“Ecco come risparmieremo per la sanità varesina”

Nessun licenziamento ma risparmio su tutto, dalle utenze ai fornitori. «Non abbasseremo mai la qualità del servizio». In comune verso una “commissione ospedale”

walter bergamaschi«I costi della sanità sono composti da tre voci: personale, beni, servizi».
In consiglio comunale a Varese non vola una mosca e tutti gli occhi sono puntati su un signore in giacca, cravatta e occhiali che sta spiegando quale di queste tre carte tirerà fuori dal mazzo della sanità varesina per far quadrare i conti.
Quell’uomo è Walter Bergamaschi, il direttore dell’Azienda ospedaliera di Varese, finito nella centrifuga per l’ipotesi di non rinnovare alcune decine di contratti a termine (quindi posti di lavoro) per ridurre i costi imposti dalla Regione.
Numeri da brividi, quelli dei camici bianchi bosini: cinque ospedali (Varese, del Ponte, Cuasso, Cittiglio e Luino) un bilancio da far quadrare a 400 milioni di euro nel 2010 con aumenti delle risorse disponibili, fino all’anno scorso, pari al 3-4% annuo, con picchi anche dell’8-10% nei tempi in cui si doveva realizzare il “nuovo” monoblocco.

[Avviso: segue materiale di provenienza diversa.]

(** X4: On the log of a run that serves one request after the other, with
    the clock advancing before each request starts, the per-key pass
    finds nothing: no message naming a key is reported, and the verdict
    is the result of the read-your-write pass. *)
Theorem sequential_log_passes_per_key (rs : list Request) (c0 : Z) :
  Forall ticking rs →
  let hist := history (serveAll rs c0 NewStore).2 in
  (∀ key, keyViolation key ∉ (CheckLinearizability hist).2) ∧
  (CheckLinearizability hist).1 = checkReadYourWrite (map toOperation hist).
Proof.
  intros Hrs hist.
  destruct (serveAll_seqInv rs c0 NewStore Hrs (seqInv_NewStore c0))
    as (Hreg & _ & Hso). fold hist in Hreg, Hso.
  destruct (violations_characterised hist) as (Hk & Hr & Hshape & _ & Hv).
  simpl in Hk, Hr, Hshape, Hv.
  assert (∀ key, keyViolation key ∉ (CheckLinearizability hist).2) as Hnokey.
  { intros key Hin. apply Hk in Hin as [_ Hc].
    by rewrite (checkKeyConsistency_replay key hist _ Hreg Hso) in Hc. }
  split; [done|].
  destruct (checkReadYourWrite (map toOperation hist)) eqn:Hryw.
  - apply Hv.
    destruct ((CheckLinearizability hist).2) as [|v vs] eqn:Hvs; [done|].
    destruct (Hshape v ltac:(left)) as [->|(key & ->)].
    + assert (rywViolation ∈ rywViolation :: vs) as Hin by left.
      apply Hr in Hin. done.
    + destruct (Hnokey key). left.
  - destruct ((CheckLinearizability hist).1) eqn:Hb; [|done].
    pose proof (proj1 Hv eq_refl) as Hnil.
    assert (rywViolation ∈ (CheckLinearizability hist).2)
      as Hin by (by apply Hr).
    rewrite Hnil in Hin. by apply not_elem_of_nil in Hin.
Qed.
End StoreLogs.

(** *** How [sort.Slice] breaks ties does not matter without ties *)

Lemma sortSlice_any_sorter (S1 S2 : SliceSorter) l :
  NoDup (map op_Start l) →
  @sortSlice S1 startBefore l = @sortSlice S2 startBefore l.
Proof.
  intros Hnd.
  apply (StronglySorted_unique_strong (λ a b, startBefore b a = false)).
  - intros x1 x2 Hx1 Hx2 H12 H21.
    apply (proj1 (@sorted_elem S1 _ _)) in Hx1.
    apply (proj1 (@sorted_elem S2 _ _)) in Hx2.
    apply (NoDup_map_inj_on op_Start l); try done.
    unfold startBefore, Before in H12, H21.
    apply Z.ltb_ge in H12, H21. lia.
  - apply sortSlice_sorted, startBefore_strictWeak.
  - apply sortSlice_sorted, startBefore_strictWeak.
  - by rewrite !sortSlice_perm.
Qed.

Lemma flat_map_ext_elem {A B} (f g : A → list B) l :
  (∀ x, x ∈ l → f x = g x) → flat_map f l = flat_map g l.
Proof.
  induction l as [|a l IH]; simpl; intros Hfg; [done|].
  rewrite (Hfg a) by left. f_equal. apply IH. intros x Hx. apply Hfg.
  by right.
Qed.

Lemma forallb_ext_elem {A} (f g : A → bool) l :
  (∀ x, x ∈ l → f x = g x) → forallb f l = forallb g l.
Proof.
  induction l as [|a l IH]; simpl; intros Hfg; [done|].
  rewrite (Hfg a) by left. f_equal. apply IH. intros x Hx. apply Hfg.
  by right.
Qed.

Lemma checkReadYourWrite_any_sorter (S1 S2 : SliceSorter)
  (hist : list HistoryEntry) :
  NoDup (map Start hist) →
  @checkReadYourWrite S1 (map toOperation hist)
  = @checkReadYourWrite S2 (map toOperation hist).
Proof.
  intros Hnd. unfold checkReadYourWrite. apply forallb_ext_elem.
  intros [c cops] Hin. simpl. f_equal.
  apply elem_of_map_to_list, groupBy_lookup_Some in Hin as ->.
  apply sortSlice_any_sorter. by apply NoDup_starts_filter.
Qed.

Lemma keyViolations_any_sorter (S1 S2 : SliceSorter)
  (hist : list HistoryEntry) :
  NoDup (map Start hist) →
  @keyViolations S1 (map_to_list (groupBy op_Key (map toOperation hist)))
  = @keyViolations S2 (map_to_list (groupBy op_Key (map toOperation hist))).
Proof.
  intros Hnd. unfold keyViolations. apply flat_map_ext_elem.
  intros [key kops] Hin. simpl.
  apply elem_of_map_to_list, groupBy_lookup_Some in Hin as ->.
  unfold checkKeyConsistency.
  rewrite (sortSlice_any_sorter S1 S2) by (by apply NoDup_starts_filter).
  done.
Qed.

(** The same, for a history given by name. *)
Lemma CheckLinearizability_as_sorted (S : SliceSorter)
  (hist : list HistoryEntry) (result : bool * list string) :
  NoDup (map Start hist) →
  @CheckLinearizability goInsertionSort hist = result →
  @CheckLinearizability S hist = result.
Proof.
  intros Hnd <-. unfold CheckLinearizability.
  destruct (Nat.eqb (length hist) 0); [done|].
  by rewrite (checkReadYourWrite_any_sorter S goInsertionSort),
    (keyViolations_any_sorter S goInsertionSort).
Qed.

(** X5: When the start times of a history are pairwise distinct, the
    checker returns the same verdict and the same messages whatever
    sorting procedure stands behind [sort.Slice]. *)
Theorem result_independent_of_sorter (S1 S2 : SliceSorter)
  (hist : list HistoryEntry) :
  NoDup (map Start hist) →
  @CheckLinearizability S1 hist = @CheckLinearizability S2 hist.
Proof.
  intros Hnd. unfold CheckLinearizability.
  destruct (Nat.eqb (length hist) 0); [done|].
  rewrite (checkReadYourWrite_any_sorter S1 S2) by done.
  rewrite (keyViolations_any_sorter S1 S2) by done.
  done.
Qed.

(** X6: The checker can reject what the store did.  Served one after the
    other, a write by ["A"], an overwrite by ["B"] and a read by ["A"]
    of the stored value fail the read-your-write pass; and when two
    [Put]s race and the one that started first is applied last, the
    read of its value fails the per-key pass.  Both logs come from the
    store itself, with the clock advancing at every reading that
    matters. *)
Theorem store_logs_can_be_rejected (S : SliceSorter) :
  (Forall ticking overwrittenThenRead ∧
   @CheckLinearizability S
      (history (serveAll overwrittenThenRead 0 NewStore).2)
     = (false, [rywViolation])) ∧
  (reachable overtakenState ∧ mu overtakenState = false ∧
   Forall (λ p, ∃ resp, p = Done resp) (threads overtakenState) ∧
   @CheckLinearizability S (history (store overtakenState))
     = (false, [keyViolation "k"])).
Proof.
  split.
  - split; [repeat constructor|].
    apply CheckLinearizability_as_sorted.
    + apply (bool_decide_unpack _). by vm_compute.
    + by vm_compute.
  - split; [exists 0%Z, overtakingEvents; by vm_compute|].
    split; [by vm_compute|]. split.
    + vm_compute. repeat constructor; by eexists.
    + apply CheckLinearizability_as_sorted.
      * apply (bool_decide_unpack _). by vm_compute.
      * by vm_compute.
Qed.

(** * The store and its log, under interleaving *)

Lemma registerStep_seen h r r' id :
  registerStep h r = Some r' →
  id ∈ r'.2 ↔ id ∈ r.2 ∨ appliedBy id h.
Proof.
  unfold registerStep, appliedBy. intros Hstep.
  destruct (String.eqb_spec (Op h) "PUT") as [Hop|Hop].
  - case_bool_decide as Hin.
    + destruct (String.eqb_spec (Result h) "duplicate") as [Hres|]; [|done].
      injection Hstep as <-. split; [by left|].
      intros [?|(_ & Hok & <-)]; [done|]. done.
    + destruct (String.eqb_spec (Result h) "ok") as [Hres|]; [|done].
      injection Hstep as <-. simpl. rewrite elem_of_union, elem_of_singleton.
      split.
      * intros [->|?]; [by right|by left].
      * intros [?|(_ & _ & <-)]; [by right|by left].
  - destruct (String.eqb (Op h) "GET"); [|done].
    assert (r' = r) as ->.
    { destruct (r.1 !! Key h).
      - by destruct (String.eqb (Result h) "ok" && String.eqb (Value h) s);
          [injection Hstep|].
      - by destruct (String.eqb (Result h) "not_found"); [injection Hstep|]. }
    split; [by left|]. intros [?|(? & _)]; done.
Qed.

Lemma registerRun_seen l r r' id :
  registerRun l r = Some r' →
  id ∈ r'.2 ↔ id ∈ r.2 ∨ ∃ h, h ∈ l ∧ appliedBy id h.
Proof.
  revert r. induction l as [|h l IH]; intros r; simpl.
  - intros [= <-]. split; [by left|].
    intros [?|(h & Hh & _)]; [done|]. by apply not_elem_of_nil in Hh.
  - destruct (registerStep h r) as [r1|] eqn:Hstep; [|done]. intros Hrun.
    rewrite (IH _ Hrun), (registerStep_seen _ _ _ id Hstep). split.
    + intros [[?|?]|(h' & Hh' & ?)].
      * by left.
      * right. exists h. split; [left|done].
      * right. exists h'. split; [by right|done].
    + intros [?|(h' & Hh' & Hap)]; [by left; left|].
      apply elem_of_cons in Hh' as [->|Hh'].
      * left. by right.
      * right. by exists h'.
Qed.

Ed ecco, nel 2008, la crisi, il Pil che non si muove da cui si attingeva fino al 6% per la sanità e, quindi, i contenimenti delle spese. «Sapevamo, dall’inizio dell’anno, di non poter fare affidamento su nuove risorse, ma già dal 2010 era in vigore il piano strategico triennale– ha esordito Bergamaschi di fronte al consiglio comunale – la Regione ci chiese di contenere i costi per attivare nuovi servizi. Per questo attivammo per esempio un’analisi della durata delle degenze da cui emerse che sia la degenza medica, sia quella chirurgica erano al di sopra della media regionale: su quello era possibile intervenire».
Poi è arrivata la delibera regionale di luglio, la 2057 che ha prodotto effetti importanti sul bilancio aziendale: riduzione dell’1% del contratto per le prestazioni extraregione, riduzione del contratto per le prestazioni ambulatoriali (vedi ticket), riduzione dell’1% della “maggiorazione universitaria”, oltre alla riduzione dei trasferimento dei contributi “rar” (le risorse aggiuntive regionali, una sorta di premio per il raggiungimento di obiettivi), e la famigerata riduzione dei contratti a tempo indeterminato. Voci di bilancio che porteranno alla necessità di ridurre i costi per oltre 3 milioni di euro. «Alla fine – ha detto Bergamaschi – ci siamo trovati un bilancio con meno risorse ancora di quelle previste nei conti del 2010»
Il fuoco di fila portato dai sindacati e dall’attenzione dei media sul pianeta sanità del capoluogo ha imposto un dietro front sulla questione del mancato rinnovo dei contratti a tempo determinato, che sono assicurati, come è pure emerso dall’incontro con le parti sociali. Sul fronte del turn over (vale a dire la mancata sostituzione dei dipendenti che se ne vanno o accedono alla pensione), Bergamaschi ha affermato che “non verrà rivisto il parziale blocco».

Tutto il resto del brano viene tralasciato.